Where the line with "Definition advances (a" appears below, start writing out lines exactly, and finish with the line with "What an order", which is included; write out nothing else.

Data items:
[Start of section]

(* ===== verification/ServiceLifecycle.v ===== *)
(** * The life of a service

    What every transaction of HostingServices, HostingAutomation and PanelOperations
    does to the services: their statuses follow the table of service.service.ts, the CHECK
    constraints of the services table stay true and what was sold is not changed. *)
From S2P Require Import Prelude JsString JsDate Json Money States Calendar Database Invoices Payments Gateways Orders BackgroundJobs HostingServices HostingAutomation GatewayAdapters HostingPanels PanelOperations.

(** ** Specification *)
(** The CHECK constraints of the services table. *)
Definition service_checks (s : Service) : bool :=
  let given (o : option string) := bool_decide (is_Some o) in
  let dated (o : option Z) := bool_decide (is_Some o) in
  (svc_startedAt s <? svc_nextDueAt s) &&
  match svc_status s with
  | ServiceStatus.PENDING | ServiceStatus.PROVISIONING => true
  | ServiceStatus.ACTIVE =>
      given (svc_externalAccountId s) && given (svc_controlPanelUsername s)
  | ServiceStatus.SUSPENDED =>
      given (svc_externalAccountId s) && given (svc_controlPanelUsername s) &&
      dated (svc_suspendedAt s) && given (svc_suspensionReason s)
  | ServiceStatus.PROVISION_FAILED => given (svc_provisioningFailureReason s)
  | ServiceStatus.CANCELLED =>
      dated (svc_cancelledAt s) && given (svc_cancellationReason s)
  | ServiceStatus.TERMINATED =>
      given (svc_externalAccountId s) && given (svc_controlPanelUsername s) &&
      dated (svc_terminatedAt s) && given (svc_terminationReason s) &&
      given (svc_terminatedByUserId s)
  end.
(** What was sold: the customer, the order line, the server, the price, the dates. *)
Definition sold (s : Service) :=
  (svc_id s, svc_customerId s, svc_orderItemId s, svc_serverId s, svc_billingPeriod s,
   svc_recurringAmount s, svc_currency s, svc_startedAt s, svc_nextDueAt s).
Definition advances (a b : Service) : Prop :=
  (svc_status b = svc_status a ∨
   isServiceTransitionAllowed (svc_status a) (svc_status b) = true) ∧
  (service_checks a = true → service_checks b = true) ∧ sold b = sold a.
Definition services_follow (d d' : Db) : Prop :=
  ∀ i, match services d !! i, services d' !! i with
       | Some a, Some b => advances a b
       | None, Some b => svc_status b = ServiceStatus.PENDING ∧ service_checks b = true
       | None, None => True
       | Some _, None => False
       end.
(* ===== verification/OrderProperties.v ===== *)
(** * Properties of orders

    What an order and its invoice are made of, what a repeated submission is
    compared by, which way an order's status moves, and what the status
    endpoint does not check. *)
From S2P Require Import Prelude JsString JsDate Json Money States DomainTables Database InvoiceNumber InvoiceTotals Invoices Payments MapSum Ledger Settlement Orders.

(** ** Lines and totals *)
(** The items the nested create makes, for the ids it draws. *)
Definition items_made (input : CreateOrderInput) (price : ProductPrice) (package : string)
    (part : option DomainPart) (addOns : list ProductPrice) (ids : list string)
    (orderId : string) (now : Z) : list OrderItem :=
  zip_with (λ make id, make id orderId now) (item_makers input price package part addOns) ids.

Section lines.
Context (input : CreateOrderInput) (price : ProductPrice) (package : string)
  (part : option DomainPart) (addOns : list ProductPrice) (orderId : string) (now : Z).

Lemma add_on_items_filter ids :
  length ids = length addOns →
  List.filter (is_kind ProductKind.ADD_ON)
    (zip_with (λ make id, make id orderId now) (add_on_item input price <$> addOns) ids)
  = zip_with (λ p id, add_on_item input price p id orderId now) addOns ids.
Proof.
  revert ids. induction addOns as [|p l IH]; intros [|id ids] H; simpl in *; try done.
  f_equal. apply IH. congruence.
Qed.
Lemma no_domain_in_add_ons ids :
  first_of_kind ProductKind.DOMAIN
    (zip_with (λ make id, make id orderId now) (add_on_item input price <$> addOns) ids)
  = None.
Proof.
  revert ids. induction addOns as [|p l IH]; intros [|id ids]; simpl; done || apply IH.
Qed.

Lemma sum_imap_lines (l : list ProductPrice) (f : nat → OrderItem → InvoiceItem) ids :
  length ids = length l →
  (∀ i item, ii_lineTotal (f i item) = oi_lineTotal item) →
  sum_of ii_lineTotal
    (imap f (zip_with (λ p id, add_on_item input price p id orderId now) l ids))
  = sum_of pp_amount l.
Proof.
  intros Hlen Hf. revert f ids Hf Hlen.
  induction l as [|p l IH]; intros f [|id ids] Hf Hlen; simpl in *; try done.
  rewrite Hf. simpl. f_equal. apply IH; [|congruence]. intros. apply Hf.
Qed.
End lines.

(** The lines of the invoice, with ids [ids'] drawn for them. *)
Definition lines_made (input : CreateOrderInput) (price : ProductPrice)
    (part : option DomainPart) (items : list OrderItem) (invoiceId lineId : string)
    : list InvoiceItem :=
  match first_of_kind ProductKind.HOSTING items with
  | Some orderItem =>
      (λ line, line lineId) <$> invoice_lines input price invoiceId part orderItem
        (first_of_kind ProductKind.DOMAIN items) items
  | None => []
  end.
Definition line_sound (i : InvoiceItem) : Prop :=
  ii_quantity i = 1 ∧ ii_discountAmount i = 0 ∧ ii_taxAmount i = 0 ∧
  ii_lineTotal i = ii_unitAmount i * ii_quantity i - ii_discountAmount i + ii_taxAmount i.

Lemma imap_fmap_app {A B C} (f : nat → A → B) (g : B → C) l :
  g <$> imap f l = imap (λ i a, g (f i a)) l.
Proof. apply fmap_imap. Qed.

Lemma imap_positions (f : nat → OrderItem → InvoiceItem) l (k : Z) :
  (∀ i item, ii_linePosition (f i item) = k + Z.of_nat i) →
  ii_linePosition <$> imap f l = seqZ k (Z.of_nat (length l)).
Proof.
  revert f k. induction l as [|a l IH]; intros f k Hf; simpl; [done|].
  rewrite Hf, Z.add_0_r. rewrite seqZ_cons by lia. f_equal.
  replace (Z.pred (Z.of_nat (S (length l)))) with (Z.of_nat (length l)) by lia.
  apply IH. intros. simpl. rewrite Hf. lia.
Qed.

Lemma items_made_split input price package part addOns ids orderId now :
  length ids = length (item_makers input price package part addOns) →
  ∃ id0 dom rest, length rest = length addOns ∧
    items_made input price package part addOns ids orderId now =
      hosting_item input price package id0 orderId now ::
      option_list dom ++
      zip_with (λ make id, make id orderId now) (add_on_item input price <$> addOns) rest ∧
    match part, dom with
    | Some part, Some item => ∃ id, item = domain_item input part id orderId now
    | None, None => True
    | _, _ => False
    end.
Proof.
  unfold items_made, item_makers. intros Hlen.
  destruct ids as [|id0 ids]; [done|]. destruct part as [part|]; simpl in Hlen.
  - destruct ids as [|id1 rest]; [done|]. simpl in *.
    exists id0, (Some (domain_item input part id1 orderId now)), rest.
    rewrite length_fmap in Hlen. split_and!; [lia|done|eauto].
  - exists id0, None, ids. rewrite length_fmap in Hlen. split_and!; [lia|done|done].
Qed.

Lemma lines_made_split input price package part addOns ids orderId now invoiceId lineId :
  length ids = length (item_makers input price package part addOns) →
  ∃ id0 dom rest, length rest = length addOns ∧
    match part, dom with
    | Some part, Some item => ∃ id, item = domain_item input part id orderId now
    | None, None => True
    | _, _ => False
    end ∧
    let orderItem := hosting_item input price package id0 orderId now in
    let addOnItems := zip_with (λ p id, add_on_item input price p id orderId now) addOns rest in
    items_made input price package part addOns ids orderId now =
      orderItem :: option_list dom ++
      zip_with (λ make id, make id orderId now) (add_on_item input price <$> addOns) rest ∧
    lines_made input price part
      (items_made input price package part addOns ids orderId now) invoiceId lineId =
    ((λ line, line lineId) <$> hosting_lines input price invoiceId orderItem) ++
    ((λ line, line lineId) <$> domain_lines input price invoiceId part dom) ++
    imap (λ i item, invoice_line invoiceId lineId (firstAddOnPosition price dom + Z.of_nat i)
                      item (add_on_line input item) (oi_lineTotal item) (oi_currency item))
      addOnItems.
Proof.
  intros Hlen. destruct (items_made_split _ _ _ _ _ _ orderId now Hlen)
    as (id0&dom&rest&Hrest&Heq&Hdom).
  exists id0, dom, rest. split; [done|]. split; [done|]. cbn zeta. split; [done|].
  rewrite Heq. unfold lines_made.
  set (addOnRows := zip_with _ (add_on_item input price <$> addOns) rest).
  set (orderItem := hosting_item input price package id0 orderId now).
  assert (first_of_kind ProductKind.HOSTING (orderItem :: option_list dom ++ addOnRows)
          = Some orderItem) as -> by done.
  assert (first_of_kind ProductKind.DOMAIN (orderItem :: option_list dom ++ addOnRows)
          = dom) as ->.
  { destruct part, dom; try done; [by destruct Hdom as [? ->]|].
    apply no_domain_in_add_ons. }
  assert (List.filter (is_kind ProductKind.ADD_ON)
            (orderItem :: option_list dom ++ addOnRows)
          = zip_with (λ p id, add_on_item input price p id orderId now) addOns rest) as Hf.
  { rewrite <- add_on_items_filter by done.
    destruct part, dom; try done. by destruct Hdom as [? ->]. }
  unfold invoice_lines. rewrite !fmap_app, fmap_imap, Hf. done.
Qed.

[End of section]

● **Answer area**:
Definition advances (a b : Service) : Prop :=
  (svc_status b = svc_status a ∨
   isServiceTransitionAllowed (svc_status a) (svc_status b) = true) ∧
  (service_checks a = true → service_checks b = true) ∧ sold b = sold a.
Definition services_follow (d d' : Db) : Prop :=
  ∀ i, match services d !! i, services d' !! i with
       | Some a, Some b => advances a b
       | None, Some b => svc_status b = ServiceStatus.PENDING ∧ service_checks b = true
       | None, None => True
       | Some _, None => False
       end.
(* ===== verification/OrderProperties.v ===== *)
(** * Properties of orders

    What an order and its invoice are made of, what a repeated submission is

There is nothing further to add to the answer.